I’ve done it, as have countless other Christians through the ages. Some, like Augustine,[2] expressed with good intentions what they would later retract. Others, like Cranmer, [3] spoke shamefully from fear. And some, like Job, spoke from deep places of doubt and sickness and wretched dismay. The fact that he was a righteous man and an unlikely candidate for error does not negate the fact that in the end, his assumptions about God were wrong.

It was error God graciously exposed to him when, distressed and wracked by every imaginable grief, Job flung his words across the heavens. He brought his catalog of questions to God and sat in the ashes to await an answer. But God neatly set aside Job’s questions and went about the work of uncovering the solemn Answer to every question—Himself.

“Then the Lord answered Job out of the whirlwind and said: ‘Who is this that darkens counsel by words without knowledge? Dress for action like a man; I will question you, and you make it known to Me.’” (Job 38:1–3)[4]

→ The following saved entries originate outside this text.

Lemma free_multiple_ok u a cnt s : wf s -> 0 < cnt -> run s u a cnt true ->
  exists s', palloc_free_multiple a cnt s = Ok (tt, s') /\ pages_set s u a cnt false s' /\
    memory s' = fill a cnt 0xcc (memory s).
Proof.
  intros Hw Hc Hr. pose proof (w_pool _ Hw u) as Hp. pose proof Hp as [_ Hb Ha Hl Hh]. pose proof Hr as [R1 R2 R3 R4].
  pose proof (Bitmap.wf_cnt _ Hb). destruct (run_group _ _ _ _ _ Hp Hr) as (Ei&Hi&Hn&Hg). unfold PHYS_BASE in Hl.
  assert (forall w, page_from_pool (get_pool w s) a = Bool.eqb w u) as Hfrom.
  { intros w. rewrite page_from_pool_eq; [|apply (w_pool _ Hw)|lia|done]. apply eq_bool_prop_intro.
    rewrite !Is_true_true, page_in_spec, eqb_true_iff. split; [|intros ->; split; [lia|done]].
    pose proof (w_disj _ Hw). destruct w, u; simpl in *; try done; lia. }
  set (i := (a - base (get_pool u s)) / 4096) in *. set (m' := fill a cnt 0xcc (memory s)).
  assert (u32 (PGSIZE * cnt) = 4096 * cnt) as Hsz by (unfold PGSIZE; apply wrapu_small; unfold in_u; lia).
  assert (wp (palloc_free_multiple a cnt) (fun _ s' => pages_set s u a cnt false s' /\ memory s' = m') s) as ([]&s'&?&?)%wp_ok; [|eauto].
  unfold palloc_free_multiple. rewrite pg_ofs_mod, R1. wp_go; [done|]. rewrite (proj2 (Z.eqb_neq a NULL)), (proj2 (Z.eqb_neq cnt 0)) by lia.
  cbn [orb]. wp_go. apply (wp_mono _ (fun w s' => w = u /\ s' = s)).
  { pose proof (Hfrom false) as E1. pose proof (Hfrom true) as E2. simpl in E1, E2. rewrite E1, E2. by destruct u. }
  intros w s1 [-> ->]. apply wp_bind, wp_zoom. unfold wp at 1. rewrite Hsz, CString.memset_eq; [|apply Hw|by eapply run_mapped|lia].
  change (u8 0xcc) with 0xcc. fold (fill a cnt 0xcc (memory s)). fold m'. change (St m' _ _) with (set_mem m' s). apply wp_bind, wp_zoom. rewrite get_set_mem.
  assert (u32 (pg_no a - pg_no (base (get_pool u s))) = i) as -> by (rewrite !pg_no_div, wrapu_small; unfold in_u, i; zlia).
  destruct (Bitmap.bitmap_contains_eq (used_map (get_pool u s)) i cnt false) as (r&E&Hcont); [done|lia..|].
  unfold wp at 1, Bitmap.bitmap_all. rewrite (bind_ok _ _ _ _ _ E). unfold ret at 1.
  destruct r; [destruct Hcont as (j&?&Hj); rewrite Hg in Hj by lia; done|]. wp_go; [done|]. apply wp_zoom.
  rewrite get_set_pool, Bool.eqb_reflx. cbn [used_map]. eapply wp_mono; [by apply Bitmap.wp_bitmap_set_multiple; (done || lia)|].
  intros [] b' Hset. pose proof (group_set_pages s u i cnt false b' Hw Hi Hn Hg Hset) as Hps. rewrite <- Ei in Hps.
  pose proof (pages_set_write _ _ _ _ _ _ a (replicate (Z.to_nat (4096 * cnt)) 0xcc) Hps) as Hps'.
  rewrite length_replicate, Z2Nat.id in Hps' by lia. specialize (Hps' ltac:(destruct u; exact (run_mapped s _ a cnt true Hw Hr)) ltac:(by apply Forall_replicate)).
  pose proof (pw_lock _ Hp) as Hlk. revert Hps'. clear - Hlk. destruct s as [? [] []], u; cbn in *; rewrite Hlk; done.
Qed.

Then, through the devastating art of divine examination, God systematically tore through the film of Job’s assumptions. At the end of it all, Job could only cling to the dust he would later rejoin:

“I know that You can do all things, and that no purpose of Yours can be thwarted. ‘Who is this that hides counsel without knowledge?’ Therefore I have uttered what I did not understand, things too wonderful for me, which I did not know. ‘Hear, and I will speak; I will question you, and you make it known to me.’ I had heard of You by the hearing of the ear, but now my eye sees You; therefore I despise myself, and repent in dust and ashes.” Job 42:2–6 (ESV)

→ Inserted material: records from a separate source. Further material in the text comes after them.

(* ===== verification/Pagedir.v ===== *)
(** * Page directories: userprog/pagedir.c

    Page directories and page tables are arrays of words in the byte memory of
    the page allocator.  The processor's part is the register CR3 and the
    translation lookaside buffer, which loading CR3 empties. *)

From S2P Require Import Prelude.
From S2P Require Import Mem.
From S2P Require Import Bitmap.
From S2P Require Import CString.
From S2P Require Import Words.
From S2P Require Import Vaddr.
From S2P Require Import Palloc.
Local Open Scope Z_scope.

Module Pagedir.
Import Mem Words Vaddr.

(** ** The code *)

(** [tlb] maps pages to the entries the processor may still use for them. *)
Record state := St { pages : Palloc.state; cr3 : Z; tlb : gmap Z Z }.

Definition on_pages {A} (m : M Palloc.state A) : M state A :=
  zoom pages (fun p s => St p (cr3 s) (tlb s)) m.
Definition on_mem {A} (m : M mem A) : M state A := on_pages (Palloc.on_mem m).

Section code.
Context (cur init_ram_pages : Z) (init_page_dir : ptr).

Definition pagedir_create : M state ptr :=
  let! pd := on_pages (Palloc.palloc_get_page cur 0) in
  do! (if negb (pd =? NULL) then do! on_mem (CString.memcpy pd init_page_dir PGSIZE) in ret tt else ret tt) in
  ret pd.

The psalmist expressed something of the same sentiment when he sang, “I will proclaim and tell of [Your wondrous deeds and thoughts], yet they are more than can be told.” (Psalm 40:5)

The fact is that we are to proclaim, we are to tell; it is one of the reasons the church remains today (Ephesians 3:10; I Peter 1:12). But our proclamations must be mingled with profound reverence for the things we cannot yet grasp.

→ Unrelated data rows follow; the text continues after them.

(** [free] of a big block. *)
Lemma heap_drop_big a cnt p' : BA !! a = Some cnt -> Palloc.pages_set p false a cnt false p' ->
  (forall q, ~ (a <= q < a + 4096 * cnt) -> mem_of p' !! q = mem_of p !! q) ->
  heap p' ds SA (delete a BA) /\
  (forall x n, live ds SA (delete a BA) x n <-> live ds SA BA x n /\ x <> a + ARENA) /\
  (forall b n q, live ds SA (delete a BA) b n -> b <= q < b + n -> mem_of p' !! q = mem_of p !! q).
Proof.
  intros Ha Hps Hq. destruct (big_props _ _ Ha) as (Hc&Hal&_). destruct (freed_pages a cnt p' Hps Hc Hq) as (Hk&Hr&Hh).
  pose proof H as [H1 H2 H3 H4 H5 H6 H7 H8].
  assert (forall x n, live ds SA (delete a BA) x n <-> live ds SA BA x n /\ x <> a + ARENA) as Hlive.
  { intros x n. unfold live. split.
    - intros [(a'&i&Hi&Hx&?)|(a'&c&[Hne Hj]%lookup_delete_Some&->&->)].
      + split; [left; by exists a', i|]. intros ->. destruct Hx as (k&Hkk&Ek). destruct (arena_props _ _ Hi) as (Hi'&_).
        destruct (block_range i a' k Hi' Hkk). destruct (bs_cases i Hi') as (?&_). pose proof (H6 _ _ _ _ Hi Ha). unfold ARENA in *. lia.
      + split; [right; by exists a', c|]. lia.
    - intros [[?|(a'&c&Hj&->&->)] Hne]; [by left|]. right. exists a', c. rewrite lookup_delete_ne; [done|]. congruence. }
  split_and!; [split; try done|done|].
  - apply Hps.
  - intros a' i Hi. destruct (H4 a' i Hi) as (?&?&?). pose proof (H6 _ _ _ _ Hi Ha). split_and!; [done|apply Hk; [lia|done]|apply Hh; [unfold ARENA; lia|done]].
  - intros a' n [Hne Hn]%lookup_delete_Some. destruct (H5 a' n Hn) as (?&?&?). pose proof (H7 _ _ _ _ Ha Hn ltac:(done)).
    split_and!; [done|apply Hr; [done|lia|done]|apply Hh; [unfold ARENA; lia|done]].
  - intros a1 i a2 n Hi [_ Hn]%lookup_delete_Some. by eapply H6.
  - intros a1 n1 a2 n2 [_ Hn1]%lookup_delete_Some [_ Hn2]%lookup_delete_Some. by eapply H7.
  - intros b n q [Hl Hne]%Hlive Hb. apply Hq. intros Hin.
    destruct (live_disj _ _ _ _ Hl (or_intror (ex_intro _ a (ex_intro _ cnt (conj Ha (conj eq_refl eq_refl)))) : live ds SA BA (a + ARENA) (4096 * cnt - ARENA)) Hne) as [?|?];
    destruct (live_byte _ _ _ Hl Hb) as (_&_&_&Hbig); specialize (Hbig a cnt Ha); unfold ARENA in *; lia.
Qed.
End inv.
End MallocSpec.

Oh, the depth of the riches and wisdom and knowledge of God! How unsearchable are His judgments and how inscrutable His ways!” (Romans 11:33; see also Isaiah 40:13; 1 Corinthians 2:16).

There is a measure of knowledge that will not be encountered in the dark now before eternity, but on the other side of our day we will (1 Corinthians 13:12; I John 3:12).

One day. A coming day. But not now.

For now, the lesson is to tread carefully upon the path of light (Psalm 119:105). Act boldly where the Word is plain; move gently where it is not. And above all, walk in humility (Romans 12:16) knowing that His ways are not your ways nor His thoughts your thoughts.

“O Lord, my heart is not lifted up; my eyes are not raised too high; I do not occupy myself with things too great and too marvelous for me.” (Psalm 131:1)


[1] William Shakespeare, “The Tragedy of Hamlet Prince of Denmark” In , in The Harvard Classics 46–47: Complete Elizabethan Drama, ed. Charles W. Eliot (New York: P. F. Collier & Son, 1910), 112.

[2] See Henry Bullinger, The Decades of Henry Bullinger: The Third Decade, ed. Thomas Harding (Cambridge: Cambridge University Press, 1850), 246-47.

[3] See Thomas Cranmer, The Remains of Thomas Cranmer, Vol. 4, ed. Henry Jenkyns (Oxford: Oxford University Press, 1833), 139.

[4] All Scripture references taken from the English Standard Version.